04-07-2014, 12:50 AM
(04-06-2014, 02:17 PM)Erthona Wrote: Tom,Yep, that's the stanza but I do like the "succubus" inclusion, and what follows on from it, in the next lines. You have the makings of a "tandem triumphans" and it would make the final furlong to the finish a mile long to omit it (a fucked up metaphor); especially as I am fairly sure that the "face" of the succubus is never seen except, fancifully, in the dream. Am I wrong on this point?
Sorry your right about the spelling, I don't know how I missed that I used to read the "Legion of Super Heroes" religiously.
"This is just outside the limits. I would still have another crack at it, though, if it were shorter by a head."
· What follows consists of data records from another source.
(* ===== verification/SlabSteps.v ===== *)
(** * The slab allocator: allocation, release and rebuilding *)

From S2P Require Import Prelude FreeList FreeListAlloc SlabAlloc SlabBlocks SlabInv SlabOps.

(** Free blocks are never neighbours. *)
Definition nofrag (B : Blocks) : Prop := forall e n m, B e = Some (n, None) -> B (e + n + 8) <> Some (m, None).

(** The blocks in use. *)
Definition used (B : Blocks) (x n r : Z) : Prop := B x = Some (n, Some r).

Definition ready (s : SlabAlloc) (B : Blocks) : Prop := (exists F, sinv s B F []) /\ nofrag B.

(** ** Growing *)

Lemma grow_loop_spec (fuel : nat) : forall new_size size, minimal_alloc <= new_size -> new_size mod 8 = 0 -> size <= new_size + minimal_alloc * Z.of_nat fuel ->
  let r := grow_loop fuel new_size size in size <= r /\ minimal_alloc <= r /\ r mod 8 = 0.
Proof.
  unfold minimal_alloc. induction fuel as [|fuel IH]; intros new_size size Hm H8 Hf; cbn [grow_loop]; [lia|].
  destruct (Z.ltb_spec new_size size); [|lia]. apply IH; [unfold minimal_alloc; lia|unfold minimal_alloc; dlia|unfold minimal_alloc; lia].
Qed.

Lemma slab_sum start l : slabs_ok start l -> sumf slab_size l mod 8 = 0.
Proof.
  revert start. induction l as [|e l IH]; intros start Hl; [done|]. destruct Hl as (_ & _ & H8 & _ & Hl). cbn [sumf].
  specialize (IH _ Hl). dlia.
Qed.

Definition grown_size (size : Z) (s : SlabAlloc) : Z :=
  Z.min maximal_alloc (Z.max (grow_loop (Z.to_nat ((size + 16) / minimal_alloc)) minimal_alloc (size + 16)) (get_allocated_size s)).
(* ===== verification/SlabTheorems.v ===== *)
(** * The slab allocator: theorems

    Runs of the allocator under any client that stays inside its blocks; what a
    single allocation and a single release do; and a request of the largest size that
    the interface admits. *)

From S2P Require Import Prelude FreeList FreeListAlloc FreeListFile SlabAlloc SlabBlocks SlabInv SlabOps SlabSteps SlabRun.

Lemma placed_smaller s ref n m : 0 < m <= n -> placed s ref n -> placed s ref m.
Proof. intros Hm (H1 & H2 & H3). split; [done|]. split; [done|]. change (2 ^ 26) with 67108864 in *. dlia. Qed.


(** A transaction with three blocks, one of them overwritten and one released, and a
    second one on a longer file. *)
Definition example_ops : list Op :=
  [OpAlloc 64; OpAlloc 200000; OpAlloc 8; OpWrite 1 (fun a => mkBB a 7) (fun a => mkFB a a a); OpFree 2; OpFreeFile 64 32; OpAlloc 40;
   OpReset; OpView 100000000; OpAlloc 24; OpFree 0].


(** An allocation.  For a size of at most 2^26 - 16 bytes, a multiple of
    eight, [do_alloc] either returns a block that was not in use, of at least the size
    asked for and at most 32 bytes more than the least block, and leaves every other block in
    use as it was, together with its memory; or the references are exhausted, and
    nothing but the tracking changes.  No assertion fails. *)
Theorem do_alloc_correct s B size : ready s B -> m_free_space_state s <> free_space_Invalid -> good_size size ->
  match do_alloc size s with
  | (Ok ref, s') => exists B' n, ready s' B' /\ size <= n <= Z.max 24 size + 32 /\ placed s' ref n /\ (forall m q, ~ used B ref m q) /\
      (forall y m q, used B' y m q <-> (y = ref /\ m = n /\ q = size) \/ used B y m q) /\
      dirtied s s' (m_commit_size s + size) /\ memory_kept B s s'
  | (Throw e, s') => e = MaximumFileSizeExceeded /\ refs_exhausted (fix_size size) s /\ s' = set_tracking free_space_Dirty (m_commit_size s + size) s
  | (OutOfFuel, _) => False
  end.
Proof.
  intros Hrd Hst Hg. pose proof (do_alloc_spec s B size Hrd Hst Hg) as H. destruct (do_alloc size s) as [[ref|e|] s']; [|done|done].
  destruct H as (B' & n & Hrd' & Hn & Hu & Hiff & Hnew & Hd & Hk). destruct (fix_size_good size Hg) as (E & _).
  exists B', n. split; [done|]. split; [lia|]. split; [by apply (block_placed s' B' ref n (Some size)); [apply ready_binv|]|]. done.
Qed.

Lemma init_ready file_size : 0 <= file_size < 2 ^ 63 -> ready (init file_size) (fun _ => None).
Proof.
  intros Hf. split; [|done]. exists (fun _ => []). split.
  - split; try done; [cbn; lia|]. intros sl Hsl. by apply elem_of_nil in Hsl.
  - split; try done; [constructor|intros k; constructor|]. intros k x. rewrite elem_of_nil. split; [done|by intros [[=] _]].
Qed.

Lemma do_alloc_correct_witness : exists ref s' B' n, do_alloc 64 (init 4096) = (Ok ref, s') /\ ref = 2 ^ 26 + 8 /\ ready s' B' /\ used B' ref n 64.
Proof.
  pose proof (do_alloc_correct (init 4096) (fun _ => None) 64) as H.
  assert (E : match do_alloc 64 (init 4096) with (Ok r, _) => r | _ => 0 end = 2 ^ 26 + 8) by (vm_compute; reflexivity).
  destruct (do_alloc 64 (init 4096)) as [[ref|e|] s'] eqn:Ea; [|vm_compute in E; discriminate|vm_compute in E; discriminate].
  destruct H as (B' & n & Hrd & _ & _ & _ & Hu & _).
  - apply init_ready. lia.
  - cbn. discriminate.
  - split; [split; [reflexivity|vm_compute; discriminate]|reflexivity].
  - exists ref, s', B', n. split; [reflexivity|]. split; [exact E|]. split; [exact Hrd|]. apply Hu. left. repeat split.
Defined.

(** A release.  [do_free] of a block in use, with the size it was asked
    for, passes every assertion, makes exactly that block available, leaves no two
    free blocks side by side, and keeps the memory of every block that stays in
    use. *)
Theorem do_free_correct s B ref n size : ready s B -> m_free_space_state s = free_space_Dirty -> used B ref n size ->
  exists s' B', do_free ref size s = Ok s' /\ ready s' B' /\ nofrag B' /\ (forall y m q, used B' y m q <-> used B y m q /\ y <> ref) /\
    dirtied s s' (m_commit_size s - size) /\ memory_kept B' s s'.
Proof.
  intros Hrd Hst Hu. destruct (do_free_spec s B ref n size Hrd Hst Hu) as (s' & B' & E & Hrd' & H). exists s', B'. split; [done|]. split; [done|]. split; [apply Hrd'|done].
Qed.

Lemma do_free_correct_witness : exists s s' B', do_alloc 64 (init 4096) = (Ok (2 ^ 26 + 8), s) /\ do_free (2 ^ 26 + 8) 64 s = Ok s' /\ ready s' B' /\
  forall m q, ~ used B' (2 ^ 26 + 8) m q.
Proof.
  pose proof (do_alloc_spec (init 4096) (fun _ => None) 64) as H.
  assert (E : match do_alloc 64 (init 4096) with (Ok r, _) => r | _ => 0 end = 2 ^ 26 + 8) by (vm_compute; reflexivity).
  destruct (do_alloc 64 (init 4096)) as [[ref|e|] s] eqn:Ea; [|vm_compute in E; discriminate|vm_compute in E; discriminate].
  destruct H as (B & n & Hrd & _ & Hu & _ & _ & (_ & Hst & _) & _).
  - apply init_ready. lia.
  - cbn. discriminate.
  - split; [split; [reflexivity|vm_compute; discriminate]|reflexivity].
  - rewrite E in *. destruct (do_free_correct s B (2 ^ 26 + 8) n 64 Hrd Hst Hu) as (s' & B' & Ef & Hrd' & _ & Hu' & _).
    exists s, s', B'. split; [reflexivity|]. split; [exact Ef|]. split; [exact Hrd'|]. intros m q Hq. apply Hu' in Hq as [_ Hne]. apply Hne. reflexivity.
Defined.

(** ** The largest request *)

Lemma no_block_that_large s B F k e : sinv s B F [] -> bm_find k (m_block_map s) = Some e -> k <= maximal_alloc - 16.
Proof.
  intros [Hb Hr] Hk. rewrite (r_map _ _ _ _ Hr) in Hk. apply head_Some_elem_of in Hk. apply (r_free _ _ _ _ Hr) in Hk as [Hk _].
  destruct (b_in _ _ Hb _ _ _ Hk) as (sl & Hsl & H1 & H2). destruct (slabs_member _ _ (b_slabs _ _ Hb) sl Hsl). unfold slab_start in *. lia.
Qed.

Lemma no_ring_that_large s B F k : sinv s B F [] -> maximal_alloc - 16 < k -> bm_lower_bound k (m_block_map s) = [].
Proof.
  intros H Hk. pose proof (bm_lower_bound_spec k _ (r_sorted _ _ _ _ (proj2 H))) as Hlb. destruct (bm_lower_bound k (m_block_map s)) as [|[k1 e1] it]; [done|].
  destruct Hlb as (H1 & H2 & _). pose proof (no_block_that_large s B F k1 e1 H H2). lia.
Qed.

(** The slab for such a request is cut to a section, which leaves 2^26 - 16 bytes. *)
Lemma grow_largest s : let st := next_start (align_size_to_section_boundary (m_baseline s)) (m_slabs s) in st + maximal_alloc < 2 ^ 64 ->
  exists s', grow_slab (maximal_alloc - 8) s = Ok (st + 8, s') /\ size_from_block (st + 8) s' = maximal_alloc - 16.
Proof.
  intros st Hfit. rewrite grow_slab_eq. fold st. cbv zeta. assert (Eg : grown_size (maximal_alloc - 8) s = maximal_alloc).
  { unfold grown_size. apply Z.min_l. apply Z.le_trans with (grow_loop (Z.to_nat ((maximal_alloc - 8 + 16) / minimal_alloc)) minimal_alloc (maximal_alloc - 8 + 16)); [|lia].
    vm_compute. discriminate. }
  rewrite Eg, (proj2 (Z.leb_gt (2 ^ 64) (st + maximal_alloc))) by lia. unfold slab_to_entry, sizeof_BetweenBlocks. cbn [ref_end].
  replace (st + maximal_alloc - st - 2 * 8) with (maximal_alloc - 16) by lia. set (s1 := set_bb st _ _).
  assert (E1 : forall a, bb s1 a = if a =? st then mkBB 0 (maximal_alloc - 16) else bb s a) by done.
  rewrite block_after_pos by (unfold after; rewrite E1, Z.eqb_refl; vm_compute; done). eexists. split; [reflexivity|].
  unfold size_from_block, bb_before, sizeof_BetweenBlocks, bb_after. cbn [set_bb bb set_fb_ref set_blk clear_links set_fb_next set_fb_prev].
  unfold bb_before, sizeof_BetweenBlocks. rewrite !E1. replace (st + 8 - 8) with st by lia. rewrite Z.eqb_refl. cbn [block_after_size].
  rewrite (proj2 (Z.eqb_neq st (st + 8 + (maximal_alloc - 16)))); [done|]. unfold maximal_alloc, section_shift. lia.
Qed.

(** [do_alloc] admits every size below 2^26, but for 2^26 - 8 it finds or
    makes a block of 2^26 - 16 bytes at most: whatever its state, as long as a slab can
    be added, the last check of [allocate_block], which release builds leave out,
    fails on a block that is eight bytes short. *)
Theorem largest_request_short s B : ready s B -> m_free_space_state s <> free_space_Invalid ->
  next_start (align_size_to_section_boundary (m_baseline s)) (m_slabs s) + maximal_alloc < 2 ^ 64 ->
  (do_alloc (maximal_alloc - 8) s).1 = Throw AssertionFailed /\
  exists x s', grow_slab (maximal_alloc - 8) s = Ok (x, s') /\ break_block x (maximal_alloc - 8) s' = (None, s') /\ size_from_block x s' = maximal_alloc - 16.
Proof.
  intros Hrd Hst Hfit. assert (Hshort : forall t x, size_from_block x t = maximal_alloc - 16 -> break_block x (maximal_alloc - 8) t = (None, t)).
  { intros t x Hx. unfold break_block. by rewrite Hx. }
  destruct (grow_largest s Hfit) as (s' & E & Es). split; [|by exists (next_start (align_size_to_section_boundary (m_baseline s)) (m_slabs s) + 8), s'; auto].
  set (s1 := set_tracking free_space_Dirty (m_commit_size s + (maximal_alloc - 8)) s).
  assert (Ea : allocate_block (fix_size (maximal_alloc - 8)) s1 = Throw AssertionFailed).
  { change (fix_size (maximal_alloc - 8)) with (maximal_alloc - 8). destruct (ready_tracking s B free_space_Dirty (m_commit_size s + (maximal_alloc - 8)) Hrd) as [(F & H1) _].
    destruct (grow_largest s1 Hfit) as (s2 & E2 & Es2). unfold allocate_block, find. fold s1 in H1.
    rewrite (no_ring_that_large s1 B F _ H1) by (unfold maximal_alloc; lia). cbn [fl_size]. change (0 =? maximal_alloc - 8) with false. cbn [find_larger bm_lower_bound fl_it fl_size Z.eqb negb].
    rewrite E2. cbn [mbind result_bind]. rewrite (Hshort _ _ Es2), Es2. done. }
  unfold do_alloc. change (negb _) with false. cbv iota. fold s1. rewrite Ea. by destruct (m_free_space_state s).
Qed.

Lemma largest_request_short_witness : (do_alloc (maximal_alloc - 8) (init 4096)).1 = Throw AssertionFailed.
Proof.
  refine (proj1 (largest_request_short (init 4096) (fun _ => None) _ _ _)).
  - apply init_ready. lia.
  - cbn. discriminate.
  - vm_compute. reflexivity.
Defined.
(* ===== verification/EncryptedFileCoherence.v ===== *)
(** * Encrypted files: the mappings of one process agree

    For every page there is one content, which is in memory in every mapping that has the page
    decrypted, and on disk unless a mapping has it to write. *)

From S2P Require Import Prelude Bytes EncryptedFile EncryptedFileInv.

(** ** The copies of a page *)

(** The copy of page [p] in a mapping, if it is in its range. *)
Definition slot (m : Mapping) (p : nat) : option (PageState * page) :=
  if contains_page m p then Some (page_state m (p - m_first_page m), page_at m (p - m_first_page m)) else None.
Definition slots (f : EncryptedFile) (p : nat) : list (option (PageState * page)) := map (fun m => slot m p) (mappings f).

(** What a mapping has apart from its pages. *)
Definition shape (m : Mapping) : nat * nat * bool := (m_first_page m, length (m_page_state m), m_read_write m).

Record mapping_ok (cap : nat) (m : Mapping) : Prop := {
  mo_memory : length (m_memory m) = length (m_page_state m);
  mo_pages : Forall (fun x : page => length x = 4096%nat) (m_memory m);
  mo_cap : (m_first_page m + length (m_page_state m) <= cap)%nat;
  mo_access : m_read_write m = false -> Forall (fun s => Dirty s = false) (m_page_state m) }.

Lemma contains_page_spec m p : contains_page m p = true <-> (m_first_page m <= p < m_first_page m + length (m_page_state m))%nat.
Proof. unfold contains_page. rewrite andb_true_iff, Nat.leb_le, Nat.ltb_lt. lia. Qed.

Lemma slot_in m k : (k < length (m_page_state m))%nat -> slot m (m_first_page m + k) = Some (page_state m k, page_at m k).
Proof. intros Hk. unfold slot. rewrite (proj2 (contains_page_spec _ _)) by lia. by replace (m_first_page m + k - m_first_page m)%nat with k by lia. Qed.
Lemma string_app_assoc (a b c : string) : (a ++ b) ++ c = a ++ (b ++ c).
Proof.
  induction a as [|x a IH]; [reflexivity|].
  rewrite !string_app_cons. now rewrite IH.
Qed.

(** X13. Two uploads are staged at the same path only when the clock
    reading, the random number and the original filename all coincide:
    for readings that are not negative, the staging path determines the
    three of them. *)
Theorem staging_path_determines_upload
    (P P' : Platform) (originalname originalname' : string) :
  0 <= Date_now P -> 0 <= Date_now P' ->
  0 <= random_1e9 P -> 0 <= random_1e9 P' ->
  uploadDir ++ storage_filename P originalname
  = uploadDir ++ storage_filename P' originalname' ->
  Date_now P = Date_now P'
  /\ random_1e9 P = random_1e9 P'
  /\ originalname = originalname'.
Proof.
  intros Hd Hd' Hr Hr' H. apply string_app_inv_head in H.
  unfold storage_filename in H. cbv zeta in H.
  rewrite !string_app_assoc in H.
  apply split_at_first_dash in H as [Hnow H]; try now apply toString_dashless.
  apply split_at_first_dash in H as [Hrnd H]; try now apply toString_dashless.
  split; [now apply toString_injective|]. split; [now apply toString_injective|exact H].
Qed.

Lemma staging_path_determines_upload_witness :
  uploadDir ++ storage_filename test_platform "a-b.ifc"
  = uploadDir ++ storage_filename (mock_platform None) "a-b.ifc"
  /\ Date_now test_platform = Date_now (mock_platform None).
Proof.
  split; [reflexivity|].
  apply (staging_path_determines_upload test_platform (mock_platform None)
           "a-b.ifc" "a-b.ifc"); try discriminate. reflexivity.
Defined.

(** ** Requests served one after the other *)

Section Sequential.

Variable P : Platform.

Lemma apply_settings_defined (options : ConversionOptions.t) (b : bool) (e : IfcImporter.t) :
  ConversionOptions.coordinateToOrigin options = Some b ->
  apply_settings options e = apply_settings (route_options "" b) e.
Proof. intros H. unfold apply_settings. now rewrite H. Qed.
I don't know why people never like this one, I'm quite Fonda it, and you can easily read it in the time it takes to take a shit, well at least after your thirty, and most people below thirty wouldn't have a clue regardless so that doesn't matter. Of course cutting out 5% of your audience isn't the best thing, but sometimes you just have to make choices. It seems most people I let read it in person start rubbing their head in about thirty seconds, and then hand it back to me. If I ask them what they thought of it, they usually say, "it's not for me". I guess that means it's not popular. Do you know how I can make this more popular?
"I would still have another crack at it, though, if it were shorter by a head."
Well If I took off a stanza that would about do it. which one do you think I should remove. I could take off this one as it really doesn't say anything anyhow:
"Extant manipulatable objectified, commonality,
A sociopathic, depersonalized, anti-person personality.
A pleasure compass, a sensual schismatized abacus,
each pathogenic inconsonance was a face of this succubus:
sharing its sickness under the façade of love.
Evil cannot exist, without accomplice:
nor subsist, if lies be bound and the truth be told,
as it is below the same on earth, the truth will hold."
dale
As for making it more popular take one or both if my suggestions.
1) Only read it to pretentious prats or
2) make more, literally, of the "rock and hard place" metaphor by exemplifying the exquisite choice in every stanza. Clearly.